Th1-cell responses and generate better efficacy against M. tuberculosis challenge as seen in the il10−/− BCG-vaccinated mice. Our data also GSK2118436 mouse suggest that eliminating PGE2-inducing factors in BCG may eliminate IL-10 production and directly induce Th1-cell responses without dependence on IL-17. Therefore, our study defines several molecular mechanisms that can be exploited to improve upon current vaccine strategies against TB. In summary, we propose that some intracellular bacteria such as BCG avoid direct induction of Th1-cell responses by producing PGE2 and IL-10. The fact that BCG-induced IL-10 inhibits IL-12 production and limits IFN-γ production has been demonstrated previously 27. However, our study extends these findings and shows that il-10−/− BCG-vaccinated mice have better vaccine-induced protection outcomes. Moreover inhibitory effects of IL-10 are not limited to attenuated strains of mycobacteria, since even in models of virulent M. tuberculosis infection,

il10−/− mice exhibit enhanced IFN-γ production and reduced lung bacterial loads during chronic stages of infection 28. Furthermore, novel data presented here show that pathogen-induced PGE2 has dual functions to play in host immunity, apart from its role in driving IL-10 production, PGE2 is also required to drive IL-23 responses in DCs and subsequent IL-17 production in T cells. IL-17 then overcomes IL-10-mediated inhibition of Niclosamide Th1-cell induction by downregulating IL-10 and upregulating IL-12 production in DCs, thereby allowing for the generation of an effective IFN-γ response. The broader understanding of the specific host factors required to induce an optimal Th1-cell immune response against intracellular bacteria will allow us to exploit this knowledge in design of better vaccine strategies against infections. C57BL/6 (B6), OT-II αβ TCR Transgenic (Tg) mice (OT-II) which are MHC class II I-Ab restricted and specific for OVA323–339 and il-10−/− mice were purchased from The Jackson Laboratory (Bar Harbor, ME).

HRP-conjugated goat antirabbit IgG (Dingguo Biotechnology, Beijing, China) diluted by 1:10000 was added and incubated for 1 hr at 37°C. The plates were washed four times with PBS before adding diaminobenzidine substrate (Dingguo Biotechnology), 20 M H2SO4 was added to cease the reaction and the OD490nm was measured. A positive control, a negative control and a blank control were always included on each plate. Six BALB/c mice (6–8 weeks of age) were immunized with the purified recombinant protein. For primary immunization, each mouse was s.c.

injected with 50 μg of antigen (recombinant click here 56-kDa protein) emulsified in Freund’s complete adjuvant. Ten days later, they were given an i.p. booster injection of GSK126 mouse 50 μg antigen emulsified in Freund’s incomplete adjuvant.

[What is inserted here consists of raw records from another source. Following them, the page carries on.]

(** X14: what [applyDiff] makes of a fresh session. On the session of a
    baseline whose keys are distinct, [applyDiff] returns, and the pairs
    of the rows that are not deleted afterwards are decided key by key by
    the last operation on the key that is not skipped: an [Add] leaves
    exactly the pair with its value, a [Remove] leaves none, and a key
    without an operation keeps its pair of the baseline. [entries] is
    these pairs without those of an empty key or value. *)
Theorem applyDiff_last_op (baseline : Entries) (diff : Diff) (h : Heap) :
  NoDup (baseline.*1) →
  ∃ σ', EnvState.applyDiff diff (EnvState.new baseline h) = Normal σ'
        ∧ (∀ e, live σ' e ↔ left_by baseline (filter (λ op, skipped op = false) diff) e)
        ∧ (∀ e, e ∈ EnvState.entries σ'.1 σ'.2
                ↔ e.1 ≠ "" ∧ e.2 ≠ ""
                  ∧ left_by baseline (filter (λ op, skipped op = false) diff) e)
        ∧ NoDup ((EnvState._entries σ'.2).*1).
Proof.
  intros Hnodup. rewrite applyDiff_skips.
  destruct (applyDiff_keyed (filter (λ op, skipped op = false) diff) (EnvState.new baseline h))
    as (σ' & -> & [Hkeys _] & Hlive).
  { apply Forall_forall. by intros op [Hop _]%list_elem_of_filter. }
  { by apply keyed_new. }
  assert (∀ e, live σ' e ↔ left_by baseline (filter (λ op, skipped op = false) diff) e) as Hleft.
  { intros e. rewrite Hlive. unfold left_by.
    destruct (last_op e.1 _) as [[]|]; [done|done|].
    unfold live, EnvState.tracked. cbn. rewrite lookup_total_insert_eq. cbn.
    rewrite list_elem_of_lookup. split; [intros (j & Hj & _); by eauto|].
    intros [j Hj]. exists j. split; [done|set_solver]. }
  exists σ'. split; [done|]. split; [done|]. split; [|done].
  intros e. destruct σ' as [h' this']. rewrite elem_of_entries. cbn [fst snd].
  by rewrite Hleft.
Qed.

Lemma applyDiff_last_op_witness :
  let baseline := [("A", "1"); ("B", "2")] in
  let diff := [Add "A" "9"; Remove "B"; Add "C" ""; Add "D" "4"] in
  NoDup (baseline.*1)
  ∧ ∃ σ', EnvState.applyDiff diff (EnvState.new baseline ∅) = Normal σ'
          ∧ (∀ e, live σ' e ↔ left_by baseline (filter (λ op, skipped op = false) diff) e)
          ∧ (∀ e, e ∈ EnvState.entries σ'.1 σ'.2
                  ↔ e.1 ≠ "" ∧ e.2 ≠ ""
                    ∧ left_by baseline (filter (λ op, skipped op = false) diff) e)
          ∧ NoDup ((EnvState._entries σ'.2).*1).
Proof.
  cbn zeta.
  assert (NoDup ([("A", "1"); ("B", "2")] : Entries).*1) as Hnodup.
  { apply (bool_decide_unpack _). by vm_compute. }
  split; [exact Hnodup|].
  exact (applyDiff_last_op [("A", "1"); ("B", "2")]
           [Add "A" "9"; Remove "B"; Add "C" ""; Add "D" "4"] ∅ Hnodup).
Defined.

Control mice were injected similarly with PBS emulsified in Freund’s complete adjuvant or incomplete adjuvant. After that, mice were bled and sera were obtained and stored at −20°C. The animal use was reviewed and approved by the Beijing Administrative Committee for Laboratory Animals and the animal care met the standard of the committee. Bleeding of the mice was performed by tail clip after primary immunization and cardiac puncture after booster immunization. To determine

IgG titers of the sera, an IFA test with antigen slides of O. tsutsugamushi Karp was carried out with fluorescein isothiocyanate-conjugated goat antimouse IgG (Kierkegaard & Perry Laboratories, Gaithersburg, MD,

USA). Meanwhile, an ELISA test was also performed as described above. A fragment of 1107 bp that would yield a 46-kDa His-tagged protein with a deletion of 99 amino acid residues at the N terminal and 64 amino acid residues at the C terminal was amplified by PCR and the product was cloned into pET30a. The resulting recombinant plasmid, designated pET30a-Ot56, was detected by both PCR and restriction enzyme digestion (Fig. 1) and was verified by direct DNA sequencing. Analysis by SDS-PAGE showed that a band approximately at 46 kDa, the expected size Carnitine palmitoyltransferase II for the truncated protein, was observed in E. coli Rossetta cells transformed with pET30a-Ot56 (Fig. 2a). The purified protein appeared as a single band corresponding to the molecular mass of the recombinant protein on SDS-PAGE (Fig. 2b). The amount of protein after purification was 0.7 mg/mL. Immunoblot assay showed that the protein was recognized by O. tsutsugamushi Karp-immunized rabbit serum (Fig. 2c). The recombinant protein was also validated by MALDI-TOF-MS, which revealed that it had 100% identity to 56-kDa protein of O. tsutsugamushi (Fig. 3). Enzyme-linked immunoassay was performed to assess the extent of cross-reactivity of the recombinant protein with the rabbit polyclonal sera described above. All of the sera detected, except sera against O. tsutsugamushi strains TA763, TH1817, Kato, B quintana, A. phagocytophilum, E. chaffeensis and B. bacilliformis were negative (Tables 1,2).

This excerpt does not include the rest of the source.